Per i 41.500 dirigenti pubblici arriva la “garanzia” anti-decadenza dal ruolo unico prospettato per loro dalla riforma della Pubblica amministrazione. Con un correttivo approvato ieri dalla commissione Affari costituzionali della Camera, infatti, si prevede che il dirigente potrà decadere solo dopo un periodo di disponibilità « successivo a una valutazione negativa», per cui non basterà più solo un lungo parcheggio per mandarlo a casa. Per capire la questione occorre riandare all’architettura della dirigenza disegnata dalla riforma della Pa, e fondata sul « ruolo unico». In realtà i «ruoli unici» sarebbero tre (per Stato, Regioni ed enti locali), e da questi le amministrazioni dovrebbero scegliere i propri dirigenti a cui affidare incarichi di quattro anni, rinnovabili senza concorso per altri due anni.
I dirigenti senza incarichi sarebbero collocati «in disponibilità», con attribuzione dello stipendio base e della parte fissa del trattamento accessorio. Ma, e qui arriva il punto più critico, «dopo un determinato periodo di collocamento in disponibilità» secondo il testo confermato dal Senato arriverebbe la decadenza. Questo aspetto ha scatenato le proteste dei diretti interessati, nel timore che il rischio di disponibilità e soprattutto di decadenza finisse per dipendere dal tasso di fedeltà alle scelte della politica. L’emendamento approvato ieri, che era stato “promesso” dallo stesso ministro della Pa Marianna Madia, prova a evitare questo rischio, stabilendo appunto che la decadenza potrà riguardare solo chi è stato messo in disponibilità dopo una bocciatura sulle proprie performance. Il problema si sposta allora sulla costruzione di un sistema di valutazione oggettivo, che ha rappresentato una sfida per tutte le riforme della Pubblica amministrazione ma che secondo la Corte dei conti finora «non è mai entrato a regime». Proprio per questa ragione tre settimane fa, presentando il rapporto 2015 di coordinamento della finanza pubblica, i magistrati contabili erano arrivati a parlare a pagina 90 di «controriforma della dirigenza», che «aumenta i margini di discrezionalità nel conferimento degli incarichi».
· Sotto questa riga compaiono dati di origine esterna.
Lemma sub_from_skip m repl lim count a b :
  Re.sub_from m repl lim count (String.length a) (a +:+ b) =
  Re.sub_from m repl lim count O b.
Proof.
  induction a as [|x a IH]; [reflexivity|].
  rewrite append_cons. cbn [String.length Re.sub_from]. exact IH.
Qed.

Lemma sub_from_zero m repl s : Re.sub_from m repl true 0 O s = s.
Proof. destruct s; reflexivity. Qed.

Lemma join_cons sep p rest :
  join sep (p :: rest) =
  p +:+ match rest with [] => EmptyString | _ => sep +:+ join sep rest end.
Proof.
  destruct rest; [|reflexivity]. cbn [join]. now rewrite append_empty_r.
Qed.

Lemma sub_uuid_lines uuids :
  forallb nonblank uuids = true ->
  forall count,
    Re.sub_from Re.root_uuid (fun _ => "root=LABEL=testrootfs") true count O
      (join LF (map (String.append "root=UUID=") uuids)) =
    join LF (map (fun _ => "root=LABEL=testrootfs") (firstn count uuids)
             ++ map (String.append "root=UUID=") (skipn count uuids)).
Proof.
  induction uuids as [|u rest IH]; intros Hu count.
  - destruct count; reflexivity.
  - cbn [forallb] in Hu. apply andb_prop in Hu as [Hu Hrest].
    destruct count as [|count]; [apply sub_from_zero|].
    cbn [map firstn skipn app]. rewrite !join_cons.
    set (tail := match map (String.append "root=UUID=") rest with
                 | [] => EmptyString
                 | _ => LF +:+ join LF (map (String.append "root=UUID=") rest)
                 end).
    assert (Ht : tail = EmptyString \/ exists t', tail = String "010" t').
    { subst tail. destruct rest; [left; reflexivity|right; eexists; reflexivity]. }
    rewrite string_app_assoc.
    pose proof (root_uuid_line u tail Hu Ht) as Hm.
    change ("root=UUID=" +:+ (u +:+ tail))
      with (String "r" ("oot=UUID=" +:+ (u +:+ tail))) in *.
    cbn [Re.sub_from andb Nat.eqb]. rewrite Hm.
    replace (9 + String.length u)%nat with (String.length ("oot=UUID=" +:+ u))
      by (rewrite length_append; reflexivity).
    rewrite <- string_app_assoc, sub_from_skip.
    replace (S count - 1)%nat with count by lia.
    f_equal. subst tail. specialize (IH Hrest count).
    destruct rest as [|u2 rest2]; [destruct count; reflexivity|].
    set (rest := u2 :: rest2) in *.
    assert (Hl : exists p q,
               map (fun _ => "root=LABEL=testrootfs") (firstn count rest)
               ++ map (String.append "root=UUID=") (skipn count rest) = p :: q).
    { subst rest. destruct count; cbn; eauto. }
    destruct Hl as (p & q & Hl). rewrite Hl in *. rewrite <- IH.
    subst rest. cbn [map]. cbv beta iota.
    set (J := join LF _).
    change (LF +:+ J) with (String "010" J).
    destruct count as [|count]; [now rewrite !sub_from_zero|].
    reflexivity.
Qed.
Nuova procedura per i direttori delle Asl
Sul rapporto fra politica e dirigenza interviene un altro emendamento approvato ieri a Montecitorio, in cui si prevede che per essere scelti dalle Regioni come direttori generali delle Asl bisognerà esprimere interesse per la posizione specifica in palio. L’obiettivo è quello di favorire selezioni fra candidati davvero interessate, limitando le scelte discrezionali dall’elenco nazionale dei candidati.
Prove di addio al «valore legale» della laurea
Un terzo emendamento interviene sulla valutazione, e ipotizza che nei concorsi pubblici si possa valutare, accanto al voto minimo di laurea, anche «i fattori inerenti all’istituzione che lo ha assegnato». Il principio è importante, perché le università non sono tutte allo stesso livello e l’ateneo di provenienza è un fattore di valutazione consueto per le assunzioni nel privato, e se attuato rappresenterebbe nei fatti un primo superamento del «valore legale» del titolo di studio. (Gianni Trovati, il Sole 24 Ore)
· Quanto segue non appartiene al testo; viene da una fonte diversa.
Lemma step_settled (s : Session) (e : Event) : settled s -> settled (step s e).
Proof.
  intros Hs. pose proof Hs as (Halt & Hidle & Hbusy & Hreq).
  destruct e as [question|out| |v]; cbn [step].
  - destruct (accepted question (chat s)) as [q|] eqn:Ea; [|exact Hs].
    apply accepted_some in Ea. destruct Ea as (_ & Hq & Hl).
    destruct (Hidle Hl) as (Hp & Hlast).
    unfold settled, send_begin, setLoading, setMessages, setInput.
    cbn [chat pending issued messages loading apiKey].
    split; [|split; [|split]].
    + apply alternating_snoc; [exact Halt|].
      intros x Hx Hne. rewrite (Hlast x _ Hx Hne). discriminate.
    + discriminate.
    + intros _. rewrite Hp. split; [reflexivity|].
      intros m d Hm _. rewrite last_last in Hm. now subst m.
    + apply Forall_app. split; [exact Hreq|].
      constructor; [|constructor]. now exists q, (apiKey (chat s)).
  - destruct (pending s) as [|r rest] eqn:Ep; [exact Hs|].
    destruct (loading (chat s)) eqn:Hl;
      [|destruct (Hidle eq_refl) as (C & _); discriminate].
    destruct (Hbusy eq_refl) as (Hlen & Hlast).
    unfold settled, send_finish, setLoading, setMessages.
    cbn [chat pending issued messages loading].
    split; [|split; [|split]].
    + apply alternating_snoc; [exact Halt|].
      intros x Hx Hne. rewrite (Hlast x _ Hx Hne), reply_role. discriminate.
    + intros _. split; [destruct rest; [reflexivity | discriminate]|].
      intros m d Hm _. rewrite last_last in Hm. subst m. apply reply_role.
    + discriminate.
    + exact Hreq.
  - unfold settled, clear, setMessages. cbn [chat pending issued messages loading].
    split; [exact I|]. split; [|split; [|exact Hreq]].
    + intros Hl. split; [now apply Hidle|]. intros m d _ C. now contradiction C.
    + intros Hl. split; [now apply Hbusy|]. intros m d _ C. now contradiction C.
  - exact Hs.
Qed.

Lemma run_settled (events : list Event) (s : Session) :
  settled s -> settled (run s events).
Proof.
  unfold run. revert s. induction events as [|e events IH]; intros s Hs; [exact Hs|].
  cbn [fold_left]. apply IH. now apply step_settled.
Qed.

(** X25.  A conversation never has two requests in flight and its roles
    alternate.  Whatever the user does from the moment the chat is mounted -
    sending, typing, clearing, in any order and also while an answer is
    awaited - at most one request awaits its answer, and one does exactly
    when the chat shows that it is loading; no two neighbouring messages have
    the same role, the last message is the user's while loading and the
    advisor's otherwise; and every request issued is the POST of a question
    that is not empty. *)
Theorem conversation_settled (key : string) (events : list Event) :
  let s := run (start key) events in
  settled s
  /\ (List.length (pending s) <= 1)%nat
  /\ (loading (chat s) = true <-> pending s <> []).
Proof.
  cbv zeta.
  assert (H : settled (run (start key) events)).
  { apply run_settled. unfold settled, start, initial.
    cbn [chat pending issued messages loading].
    split; [exact I|]. split; [|split; [discriminate | constructor]].
    intros _. split; [reflexivity|]. intros m d _ C. now contradiction C. }
  split; [exact H|]. destruct H as (_ & Hidle & Hbusy & _).
  destruct (loading (chat (run (start key) events))).
  - destruct (Hbusy eq_refl) as (Hlen & _). split; [lia|].
    split; [|reflexivity]. intros _ C. rewrite C in Hlen. discriminate.
  - destruct (Hidle eq_refl) as (Hp & _). rewrite Hp. split; [cbn; lia|].
    split; [discriminate | intros C; now contradiction C].
Qed.



Lemma strip_cases (test : list ascii -> bool) (l : list ascii) :
  l = []
  \/ (exists e r, l = (e ++ r)%list /\ e <> [] /\ test e = true
                  /\ strip test l = strip test r)
  \/ (l <> [] /\ strip test l = l).
Proof.
  destruct l as [|a l1]; [now left|]. right. cbn [strip].
  destruct (test [a]) eqn:E1.
  { left. exists [a], l1. repeat split; auto. discriminate. }
  destruct l1 as [|b l2]; [right; split; [discriminate | reflexivity]|].
  destruct (test [a; b]) eqn:E2.
  { left. exists [a; b], l2. repeat split; auto. discriminate. }
  destruct l2 as [|c l3]; [right; split; [discriminate | reflexivity]|].
  destruct (test [a; b; c]) eqn:E3.
  { left. exists [a; b; c], l3. repeat split; auto. discriminate. }
  right. split; [discriminate | reflexivity].
Qed.

Lemma strip_made (test : list ascii -> bool) (l : list ascii) :
  strip test l = [] -> made_of test l.
Proof.
  remember (List.length l) as n eqn:Hn. revert l Hn.
  induction n as [n IH] using lt_wf_ind. intros l Hn H.
  destruct (strip_cases test l) as [-> | [(e & r & -> & He & Ht & Hs) | (Hl & Hs)]].
  - constructor.
  - constructor; [exact Ht|]. apply (IH (List.length r)); [|reflexivity|congruence].
    subst n. rewrite length_app. destruct e; [now elim He | cbn; lia].
  - congruence.
Qed.

Lemma strip_idem (test : list ascii -> bool) (l : list ascii) :
  strip test (strip test l) = strip test l.
Proof.
  remember (List.length l) as n eqn:Hn. revert l Hn.
  induction n as [n IH] using lt_wf_ind. intros l Hn.
  destruct (strip_cases test l) as [-> | [(e & r & -> & He & Ht & Hs) | (Hl & Hs)]].
  - reflexivity.
  - rewrite Hs. apply (IH (List.length r)); [|reflexivity].
    subst n. rewrite length_app. destruct e; [now elim He | cbn; lia].
  - now rewrite !Hs.
Qed.

Lemma made_of_app (test : list ascii -> bool) (u v : list ascii) :
  made_of test u -> made_of test v -> made_of test (u ++ v)%list.
Proof.
  induction 1 as [|e r He Hr IH]; intros Hv; [exact Hv|].
  rewrite <- app_assoc. constructor; auto.
Qed.

Lemma made_of_rev (test : list ascii -> bool) (x : list ascii) :
  made_of (fun e => test (rev e)) x -> made_of test (rev x).
Proof.
  induction 1 as [|e r He Hr IH]; [constructor|].
  rewrite rev_app_distr. apply made_of_app; [exact IH|].
  rewrite <- (app_nil_r (rev e)). constructor; [exact He | constructor].
Qed.

Lemma bytes_eqb_eq (x y : list ascii) : bytes_eqb x y = true -> x = y.
Proof.
  revert y. induction x as [|a x IH]; intros [|b y]; cbn [bytes_eqb];
    try discriminate; [reflexivity|].
  intros H. apply andb_true_iff in H. destruct H as (H1 & H2).
  apply Ascii.eqb_eq in H1. subst b. now rewrite (IH _ H2).
Qed.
Oltre al voto conta l’università. L’obiettivo del governo è “migliorare i criteri di valutazione”
Flavia Amabile. Stop alla scelta delle università più generose nell’assegnazione dei voti, un emendamento promette di rendere i giudizi degli atenei equivalenti nei concorsi pubblici: a fare la differenza non sarà più solo il voto di laurea, potrà contare anche l’università da cui si arriva. Lo stabilisce una modifica approvata al ddl sulla Pubblica Istruzione, che parla di «superamento del mero voto minimo di laurea quale requisito per l’accesso» e «possibilità di valutarlo in rapporto ai fattori inerenti all’istituzione che lo ha assegnato».
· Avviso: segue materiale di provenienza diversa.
(** * RCA_CompetitorAnalysis: a shallow embedding and its verified properties

    The development follows [RCA_CompetitorAnalysis.py].

    Conventions of the embedding.
    - A calendar day ([datetime.date], or a ['%Y-%m-%d'] string holding
      one) is its proleptic Gregorian ordinal, an integer: adding
      [timedelta(days=1)] is [+ 1] and [(d - e).days] is [d - e]. The
      calendar is unbounded: the year-9999 limit of [datetime.date] is
      not part of the model.
    - A Python number holding a price, a weight or an adjustment is an
      exact rational ([Qc]); binary rounding is not part of the model.
    - A clock reading ([time.time()]) is an integer number of seconds;
      [time.sleep] advances the clock held in the client state.
    - The remote service and the login endpoint are oracles: the n-th
      POST to an endpoint receives the n-th answer of a stream. *)

From Stdlib Require Import ZArith QArith Qcanon Lia Floats.
From stdpp Require Import base gmap sets list strings sorting.

#[local] Set Warnings "-clear-no-such-hyp".
#[local] Set Warnings "-inexact-float".
Local Open Scope Z_scope.

(** A Python [int] used in float arithmetic. *)
Definition Z2Qc (z : Z) : Qc := Q2Qc (inject_Z z).

(** ** Gap analysis: [analyze_date_gaps] and the range grouping of [main] *)

Module Gap.

(** [while current <= to_date: all_dates.add(current); current += 1 day].
    The loop runs once per remaining day of the window; [fuel] bounds the
    number of iterations. *)
Fixpoint fill_dates (fuel : nat) (current to_date : Z) (all_dates : gset Z)
  : gset Z :=
  match fuel with
  | O => all_dates
  | S fuel' =>
      if bool_decide (current ≤ to_date)
      then fill_dates fuel' (current + 1) to_date ({[current]} ∪ all_dates)
      else all_dates
  end.

(** The loop of [analyze_date_gaps] started at [from_date] on the empty
    set, with one unit of fuel per day of the window. *)
Definition all_dates (from_date to_date : Z) : gset Z :=
  fill_dates (Z.to_nat (to_date - from_date + 1)) from_date to_date ∅.

(** Python's [sorted] on a set of dates. *)
Definition sorted (s : gset Z) : list Z := merge_sort Z.le (elements s).

(** [missing = sorted(all_dates - store_dates)] *)
Definition missing_dates (from_date to_date : Z) (store_dates : gset Z)
  : list Z :=
  sorted (all_dates from_date to_date ∖ store_dates).

Definition analyze_date_gaps (dates_by_store : gmap Z (gset Z))
    (from_date to_date : Z) : gmap Z (list Z) :=
  missing_dates from_date to_date <$> dates_by_store.

(** One iteration of [for d in missing_dates[1:]] in [main]: the state is
    [(ranges, start, end)]. *)
Definition range_step (st : list (Z * Z) * Z * Z) (d : Z)
  : list (Z * Z) * Z * Z :=
  let '(ranges, start, end_) := st in
  if decide (d - end_ = 1)
  then (ranges, start, d)
  else (ranges ++ [(start, end_)], d, d).

(** The final [ranges.append((start, end))] after the loop. *)
Definition close_ranges (st : list (Z * Z) * Z * Z) : list (Z * Z) :=
  let '(ranges, start, end_) := st in ranges ++ [(start, end_)].

(** The grouping of consecutive dates into ranges in [main]; a store
    without missing dates is skipped ([continue]) and yields no range. *)
Definition group_ranges (missing : list Z) : list (Z * Z) :=
  match missing with
  | [] => []
  | d0 :: rest => close_ranges (fold_left range_step rest ([], d0, d0))
  end.

(** The days a range [(range_start, range_end)] stands for. *)
Definition range_days (r : Z * Z) : list Z := seqZ r.1 (r.2 - r.1 + 1).

(** [r1] ends at least two days before [r2] starts, and both are
    well-formed: the runs are disjoint, ordered and cannot be joined. *)
Definition run_before (r1 r2 : Z * Z) : Prop :=
  r1.1 ≤ r1.2 ∧ r1.2 + 1 < r2.1 ∧ r2.1 ≤ r2.2.

(** ** Properties of the date loop *)

Lemma fill_dates_spec fuel current to_date acc d :
  (Z.to_nat (to_date - current + 1) ≤ fuel)%nat →
  d ∈ fill_dates fuel current to_date acc ↔ d ∈ acc ∨ current ≤ d ≤ to_date.
Proof.
  revert current acc.
  induction fuel as [|fuel IH]; intros current acc Hfuel; simpl.
  - split; [auto | intros [?|?]; [done | lia]].
  - case_bool_decide as Hle.
    + rewrite IH by lia. set_solver by lia.
    + split; [auto | intros [?|?]; [done | lia]].
Qed.

Lemma elem_of_all_dates from_date to_date d :
  d ∈ all_dates from_date to_date ↔ from_date ≤ d ≤ to_date.
Proof.
  unfold all_dates. rewrite fill_dates_spec by lia. set_solver.
Qed.

(** More fuel than the window has days does not change the result: the
    loop leaves by its condition, not by the bound. *)
Lemma fill_dates_fuel fuel current to_date acc :
  (Z.to_nat (to_date - current + 1) ≤ fuel)%nat →
  fill_dates fuel current to_date acc
  = fill_dates (Z.to_nat (to_date - current + 1)) current to_date acc.
Proof.
  intros Hfuel. apply set_eq. intros d.
  rewrite !fill_dates_spec by lia. done.
Qed.

(** ** Properties of [sorted] and of the missing dates *)

Lemma le_sorted_nodup_lt (l : list Z) :
  StronglySorted Z.le l → NoDup l → StronglySorted Z.lt l.
Proof.
  induction 1 as [|x l Hs IH Hall]; intros Hnd; [constructor|].
  apply NoDup_cons in Hnd as [Hx Hnd].
  constructor; [by apply IH|].
  rewrite Forall_forall in Hall |- *. intros y Hy.
  specialize (Hall y Hy).
  assert (x ≠ y) by (intros ->; done). lia.
Qed.

Lemma elem_of_sorted s d : d ∈ sorted s ↔ d ∈ s.
Proof.
  unfold sorted. rewrite merge_sort_Permutation. apply elem_of_elements.
Qed.

Lemma sorted_ascending s : StronglySorted Z.lt (sorted s).
Proof.
  apply le_sorted_nodup_lt.
  - apply (StronglySorted_merge_sort Z.le).
  - unfold sorted. rewrite merge_sort_Permutation. apply NoDup_elements.
Qed.

Lemma elem_of_missing_dates from_date to_date store_dates d :
  d ∈ missing_dates from_date to_date store_dates
  ↔ from_date ≤ d ≤ to_date ∧ d ∉ store_dates.
Proof.
  unfold missing_dates.
  rewrite elem_of_sorted, elem_of_difference, elem_of_all_dates. done.
Qed.

(** ** Properties of the range grouping *)

Lemma range_days_extend start end_ :
  start ≤ end_ →
  range_days (start, end_ + 1) = range_days (start, end_) ++ [end_ + 1].
Proof.
  intros Hle. unfold range_days; simpl.
  replace (end_ + 1 - start + 1) with ((end_ - start + 1) + 1) by lia.
  rewrite seqZ_app by lia.
  f_equal. rewrite seqZ_cons by lia. rewrite seqZ_nil by lia.
  f_equal. lia.
Qed.

Lemma range_days_single d : range_days (d, d) = [d].
Proof.
  unfold range_days; simpl. replace (d - d + 1) with 1 by lia.
  rewrite seqZ_cons by lia. by rewrite seqZ_nil by lia.
Qed.

Lemma elem_of_range_days r d : d ∈ range_days r ↔ r.1 ≤ d ≤ r.2.
Proof. unfold range_days. rewrite elem_of_seqZ. lia. Qed.

Lemma concat_range_days_snoc ranges r :
  concat (range_days <$> (ranges ++ [r]))
  = concat (range_days <$> ranges) ++ range_days r.
Proof.
  rewrite fmap_app, concat_app. simpl. by rewrite app_nil_r.
Qed.

(** The loop appends exactly the days it reads: whatever the input, the
    ranges read back as the dates processed. *)
Lemma fold_range_step_days rest ranges start end_ :
  start ≤ end_ →
  concat (range_days <$>
            close_ranges (fold_left range_step rest (ranges, start, end_)))
  = concat (range_days <$> close_ranges (ranges, start, end_)) ++ rest.
Proof.
  revert ranges start end_.
  induction rest as [|d rest IH]; intros ranges start end_ Hle; simpl.
  - by rewrite app_nil_r.
  - case_decide as Hd.
    + rewrite IH by lia. simpl.
      rewrite !concat_range_days_snoc.
      replace d with (end_ + 1) by lia.
      rewrite range_days_extend by done.
      by rewrite <- !app_assoc.
    + rewrite IH by lia. simpl.
      rewrite (concat_range_days_snoc (ranges ++ [(start, end_)])).
      rewrite range_days_single. by rewrite <- !app_assoc.
Qed.

Lemma group_ranges_days missing :
  concat (range_days <$> group_ranges missing) = missing.
Proof.
  destruct missing as [|d0 rest]; [done|]. unfold group_ranges.
  rewrite fold_range_step_days by lia. simpl.
  by rewrite range_days_single.
Qed.

#[local] Instance run_before_trans : Transitive run_before.
Proof. intros r1 r2 r3. unfold run_before. lia. Qed.

(** On ascending input the loop keeps the closed ranges ordered and apart. *)
Lemma fold_range_step_sorted rest ranges start end_ :
  start ≤ end_ →
  StronglySorted Z.lt (end_ :: rest) →
  StronglySorted run_before (close_ranges (ranges, start, end_)) →
  StronglySorted run_before
    (close_ranges (fold_left range_step rest (ranges, start, end_))).
Proof.
  revert ranges start end_.
  induction rest as [|d rest IH]; intros ranges start end_ Hle Hs Hr;
    simpl; [done|].
  apply StronglySorted_cons in Hs as [Hall Hs].
  apply Forall_cons in Hall as [Hd Hall].
  simpl in Hr. apply StronglySorted_app in Hr as (Hlast & Hranges & _).
  case_decide as Hstep.
  - apply IH; [lia|done|]. simpl.
    apply StronglySorted_app_2; [|done|repeat constructor].
    intros r1 r2 Hr1 ->%list_elem_of_singleton.
    specialize (Hlast r1 (start, end_) Hr1).
    rewrite list_elem_of_singleton in Hlast. specialize (Hlast eq_refl).
    unfold run_before in *; simpl in *. lia.
  - apply IH; [lia|done|]. simpl.
    apply StronglySorted_app_2; [| |repeat constructor].
    + intros r1 r2 Hr1 ->%list_elem_of_singleton.
      apply elem_of_app in Hr1 as [Hr1| ->%list_elem_of_singleton].
      * specialize (Hlast r1 (start, end_) Hr1).
        rewrite list_elem_of_singleton in Hlast. specialize (Hlast eq_refl).
        unfold run_before in *; simpl in *. lia.
      * unfold run_before; simpl. lia.
    + apply StronglySorted_app_2; [|done|repeat constructor].
      intros r1 r2 Hr1 Hr2. apply Hlast; done.
Qed.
A volere l’emendamento è stato Marco Meloni del Pd dopo il primo via libera al Senato della riforma, il governo l’ha riformulato dando il via alla rivoluzione dei concorsi pubblici annunciata dal governo Renzi. Il voto di laurea finora è stato determinante, al contrario dell’università che rilascia il titolo che invece non ha alcun rilievo. L’emendamento prevede che il voto di laurea possa essere messo in rapporto ad alcuni fattori relativi all’università che lo ha assegnato – dalla tipologia ai meccanismi valutativi degli atenei. Ma potrà essere considerato anche il «voto medio di classi omogenee di studenti». In questo modo si dovrebbero superare alcune possibilità di ingiustizia nel confronto tra diversi partecipanti ad una selezione. Secondo Marco Meloni «A questo punto il voto di laurea viene parametrato in base al voto medio degli studenti di una facoltà. Per fare un esempio, il 102 in una facoltà in cui il voto medio è 100 è diverso dal 102 in una facoltà in cui il voto medio è 108 e quindi gli studenti che vogliono fare un concorso pubblico non scelgono più l’università in base ai meccanismi di attribuzione dei voti che legittimamente sono propri di una facoltà ma in base alla qualità della stessa». Ovviamente il meccanismo sarà definito nei decreti attuativi del ddl Madia.
Sempre sul fronte concorsi viene sancita l’importanza dell’inglese e di altre lingue straniere, la cui conoscenza dovrà sempre essere verificata o come requisito per la partecipazione o come titolo di merito. Cambierà inoltre anche il format dei concorsi, saranno centralizzati o, quanto meno,aggregati. Anche qui l’obiettivo è arrivare a una «valutazione uniforme». Insomma la P.a. vuole evitare di imbattersi in “furbetti” che riescono a spuntarla scovando il varco più facile. Tanto che nel pacchetto di emendamenti sui concorsi, c’è anche la previsione di un polo unico per le selezioni pubbliche, una sorta di agenzia ad hoc che riunisca tutte le diramazioni responsabili in materia. Un’altra novità infine, riguarda l’articolazione degli esami: si va verso una scansione in diverse tappe, con la possibilità di acquisire titoli e superare verifiche che valgono per più concorsi.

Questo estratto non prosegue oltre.